Driving Lessons
Julie Walters, Rupert Grint, Laura Linney
Directed and written by Jeremy Brock
Sony Pictures Home Entertainment 2007
98 minutes
If you enjoyed the great dark comedy Harold and Maude you will probably like Driving Lessons starring Rupert Grint of Harry Potter movie fame, Julie Walters -who plays his mom in the Potter movies, and Laura Linney, who has never been in a Potter movie. Driving Lessons DVD is not as dark and energetic as a Harold and Maude but it tries for that same kind of humor and lead characters.
Driving Lessons is one of those metaphor movie titles. Here, Driving Lessons stand for the ability of the main character to learn to take control of his life and be on his way and also his ability to navigate the roads of life. The metaphor works for a while.
Ben Marshall (Rupert Grint) is the somewhat strange and very passive son of a minister and his very Christian and despotic wife. Ben is constantly taking driving lessons from his mother (Laura Linney). This because he is a rather bad driver (one of the lodgers in the Marshall home is a man whose wife Ben ran over) and because this allows his mother to leave the house and have an affair with another, younger minister. He gets a part time job with Dame Evie Walton a faded star of the stage who needs a little help around the house. Dame Evie is as eccentric and full of life as Ben is sober. She eventually tricks him into taking a road trip that will help him grow.
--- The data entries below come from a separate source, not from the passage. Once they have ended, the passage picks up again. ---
Definition fmul (a b : float64) : float64 :=
  match a, b with
  | NaN, _ | _, NaN => NaN
  | Fin x, Fin y => Fin (x * y)
  | Fin x, PInf | PInf, Fin x => signed_inf (Rsign x)
  | Fin x, NInf | NInf, Fin x => signed_inf (sign_opp (Rsign x))
  | PInf, PInf | NInf, NInf => PInf
  | PInf, NInf | NInf, PInf => NInf
  end.

(** numpy division: a finite value over zero is an infinity of the sign
    of the numerator, zero over zero is NaN. *)
Definition fdiv (a b : float64) : float64 :=
  match a, b with
  | NaN, _ | _, NaN => NaN
  | Fin x, Fin y =>
      match Rsign y with
      | Zero => signed_inf (Rsign x)
      | _ => Fin (x / y)
      end
  | Fin _, (PInf | NInf) => Fin 0
  | PInf, Fin y => match Rsign y with Neg => NInf | _ => PInf end
  | NInf, Fin y => match Rsign y with Neg => PInf | _ => NInf end
  | (PInf | NInf), (PInf | NInf) => NaN
  end.

(** [x ** 2] *)
Definition fsquare (a : float64) : float64 :=
  match a with
  | Fin x => Fin (x * x)
  | PInf | NInf => PInf
  | NaN => NaN
  end.

(** [np.log] *)
Definition flog (a : float64) : float64 :=
  match a with
  | Fin x =>
      match Rsign x with
      | Pos => Fin (ln x)
      | Zero => NInf
      | Neg => NaN
      end
  | PInf => PInf
  | NInf | NaN => NaN
  end.

(** [np.exp] *)
Definition fexp (a : float64) : float64 :=
  match a with
  | Fin x => Fin (exp x)
  | PInf => PInf
  | NInf => Fin 0
  | NaN => NaN
  end.

(** [np.sqrt] *)
Definition fsqrt (a : float64) : float64 :=
  match a with
  | Fin x =>
      match Rsign x with
      | Neg => NaN
      | _ => Fin (sqrt x)
      end
  | PInf => PInf
  | NInf | NaN => NaN
  end.

(** [norm.cdf] *)
Definition fcdf (a : float64) : float64 :=
  match a with
  | Fin x => Fin (NormalCDF.Phi x)
  | PInf => Fin 1
  | NInf => Fin 0
  | NaN => NaN
  end.

(** ** Python numbers and exceptions

    A number is a Python [float] (what [st.number_input] and [st.slider]
    return) or a [numpy.float64] scalar (what the numpy functions return
    and what iterating over an array yields).  The two differ in one place
    of this program: [/] on two Python floats raises [ZeroDivisionError]
    when the divisor is zero, while numpy division returns an infinity or
    NaN.  An operation with a numpy operand is carried out by numpy and its
    result is a numpy scalar. *)

Inductive kind : Type := PyFloat | NpFloat64.

Record num : Type := Num { kind_of : kind; val : float64 }.

Inductive exn : Type := ZeroDivisionError | OverflowError.

Inductive result (A : Type) : Type :=
| Ok (a : A)
| Raise (e : exn).

Arguments Ok {A} a.
Arguments Raise {A} e.

Definition bind {A B : Type} (m : result A) (f : A -> result B) : result B :=
  match m with
  | Ok a => f a
  | Raise e => Raise e
  end.

Notation "x <- m ;; f" := (bind m (fun x => f))
  (at level 61, m at next level, right associativity).

Definition join (k1 k2 : kind) : kind :=
  match k1, k2 with
  | PyFloat, PyFloat => PyFloat
  | _, _ => NpFloat64
  end.

Definition py (x : R) : num := Num PyFloat (Fin x).
Definition np (x : R) : num := Num NpFloat64 (Fin x).

Definition add (a b : num) : num :=
  Num (join (kind_of a) (kind_of b)) (fadd (val a) (val b)).

Definition sub (a b : num) : num :=
  Num (join (kind_of a) (kind_of b)) (fsub (val a) (val b)).

Definition mul (a b : num) : num :=
  Num (join (kind_of a) (kind_of b)) (fmul (val a) (val b)).

Definition neg (a : num) : num := Num (kind_of a) (fneg (val a)).

(** [a ** 2].  Over the real numbers a square does not overflow; the
    [OverflowError] of Python is in [Binary64.pow2]. *)
Definition pow2 (a : num) : num := Num (kind_of a) (fsquare (val a)).

Definition is_zero (a : float64) : bool :=
  match a with
  | Fin x => match Rsign x with Zero => true | _ => false end
  | _ => false
  end.

Definition truediv (a b : num) : result num :=
  match kind_of a, kind_of b with
  | PyFloat, PyFloat =>
      if is_zero (val b) then Raise ZeroDivisionError
      else Ok (Num PyFloat (fdiv (val a) (val b)))
  | _, _ => Ok (Num NpFloat64 (fdiv (val a) (val b)))
  end.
It is the way the always seemingly hunched over Rupert Grint plays his character that takes a bit away from this darkish comedy DVD. Yes, Ben is a passive innocent but Grint often fails to bring enough energy to his character so the life driving lessons he takes often seem more like trips to the corner store than adventures on the highway of life. This is even more obvious when compared to the great fun Julie Walters is having with her role.
There are a couple of things in Driving Lessons, such as the cross-dressing boarder, that fail to make sense aside from just being a weird joke and a set up for a bizarre event. This and the previous scene, however, only show how often this movie seems to pull its punches, leaving the viewer a bit nonplussed, especially when it comes to this movie’s ending.
Still, Driving Lessons is an enjoyable though not memorable little movie.